Sharing The Road With Motorcycles
Many automobile drivers become frustrated when having to share the road with motorcycles. Yet, most accidents involving motorcycles and autos are the fault of the automobile driver. It is vital drivers of cars, trucks, and SUVs learn to share the road with motorcycles to avoid causing harm to motorcyclists.
The National Highway Traffic Safety Administration documented that nearly 5,200 motorcyclists were killed in 2017. The NHTSA promotes Motorcycle Safety, advising motorcyclists to make themselves visible, to use DOT-compliant motorcycle helmets, and to always ride sober. They also urge drivers to share the road by taking proactive measures to protect motorcyclists.

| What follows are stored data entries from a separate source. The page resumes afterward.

(** One round of the loop of [poll_read]: the answer, or another round. [limit] is
    the room in the caller's buffer. *)
Definition recv_round (limit : Z) (this : MasqueRecv) : option (Poll (Res IoError bytes)) * MasqueRecv :=
  if limit =? 0 then (Some (Ready (Ok [])), this)
  else
    match mr_pending this with
    | _ :: _ =>
        let n := Z.min (zlen (mr_pending this)) limit in
        (Some (Ready (Ok (ztake n (mr_pending this)))),
         mkRecv (mr_stream this) (mr_header this) (zdrop n (mr_pending this)) (mr_remaining this) (mr_discard this) (mr_eof this))
    | [] =>
        if 0 <? mr_remaining this then
          if mr_discard this then
            let '(r, s) := poll_read (Z.min (mr_remaining this) 512) (mr_stream this) in
            let keep rem := mkRecv s (mr_header this) [] rem (mr_discard this) (mr_eof this) in
            match r with
            | Pending => (Some Pending, keep (mr_remaining this))
            | Ready (Err e) => (Some (Ready (Err e)), keep (mr_remaining this))
            | Ready (Ok d) =>
                if zlen d =? 0 then (Some (Ready (Err unexpected_eof)), keep (mr_remaining this))
                else (None, keep (mr_remaining this - zlen d))
            | Ready Panic => (Some (Ready Panic), keep (mr_remaining this))
            end
          else
            let '(r, s) := poll_read (Z.min (mr_remaining this) limit) (mr_stream this) in
            let keep rem := mkRecv s (mr_header this) [] rem (mr_discard this) (mr_eof this) in
            match r with
            | Pending => (Some Pending, keep (mr_remaining this))
            | Ready (Err e) => (Some (Ready (Err e)), keep (mr_remaining this))
            | Ready (Ok d) =>
                if zlen d =? 0 then (Some (Ready (Err unexpected_eof)), keep (mr_remaining this))
                else (Some (Ready (Ok d)), keep (mr_remaining this - zlen d))
            | Ready Panic => (Some (Ready Panic), keep (mr_remaining this))
            end
        else
          match get_frame_header (mr_header this) with
          | Some (ty, len, used) =>
              let header := zdrop used (mr_header this) in
              let take := Z.min (zlen header) len in
              let pending := if 0 <? take then ztake take header else mr_pending this in
              let header := if 0 <? take then zdrop take header else header in
              (None, mkRecv (mr_stream this) header pending (len - take) (negb (ty =? FRAME_DATA)) (mr_eof this))
          | None =>
              if mr_eof this then
                (Some (match mr_header this with [] => Ready (Ok []) | _ => Ready (Err unexpected_eof) end), this)
              else
                let '(r, s) := poll_read 16 (mr_stream this) in
                let keep header eof := mkRecv s header [] (mr_remaining this) (mr_discard this) eof in
                match r with
                | Pending => (Some Pending, keep (mr_header this) (mr_eof this))
                | Ready (Err e) => (Some (Ready (Err e)), keep (mr_header this) (mr_eof this))
                | Ready (Ok d) =>
                    if zlen d =? 0 then
                      (Some (match mr_header this with [] => Ready (Ok []) | _ => Ready (Err unexpected_eof) end),
                       keep (mr_header this) true)
                    else (None, keep (mr_header this ++ d) (mr_eof this))
                | Ready Panic => (Some (Ready Panic), keep (mr_header this) (mr_eof this))
                end
          end
    end.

11 Proactive Measures To Share The Road With Motorcycles
Remember that motorcycles stop and turn faster than cars
The first thing you need to do is to remember motorcycles react differently than cars. Motorcycles can stop in half the distance and turn faster. You must maintain a greater following distance than that of cars to prevent rear-ending motorcyclists. A safe distance is particularly vital if you drive a large, heavy vehicle as being hit even by a small car is potentially fatal for a motorcyclist.
Do not drift in your lane
Lane-splitting is when a motorcycle passes between to rows of traffic. It is a controversial subject in which legality varies from state to state. In North Carolina, lane-splitting is not specifically prohibited and therefore, motorcyclists commonly lane-split in the state. Despite which side of the controversy you land on, the safety of motorcyclists should always trump personal opinion. Do not drift in your lane. Keep your vehicle straight and steady since a nudge from your vehicle could end in disaster.
Signal your turns
Motorcyclists often see you before you notice them. That is why it is vital you signal your turns and lane changes. The best practice is to turn on your blinker, wait for a minimum of three blinks, and then change lanes or turn when it is safe. This way, the motorcyclists can properly react regardless of your awareness of them.
Check your blind spots
Do not rely on your blinkers to clear the way. Nor should you trust your side mirrors to reveal a nearby vehicle. Always, always check your blind spots. Make certain to see for yourself that your blind spot is clear. It can mean the difference between life and death.
Be extra cautious when passing motorcycles
Take more time to pass a motorcycle than you would a car. Do not accelerate while behind the motorcyclists since they can suddenly slow down and stop much quicker than cars. Signal first, pass on the left when it is legal, and do not re-enter the lane until you are several car lengths ahead of the motorcycle.
Take weather into account
Bad weather is especially dangerous for motorcycle riders. Rain, hail, and snow are obvious hazards, but windy conditions are also a threat to motorcyclists. Help riders stay safe by being extra vigilant in bad weather.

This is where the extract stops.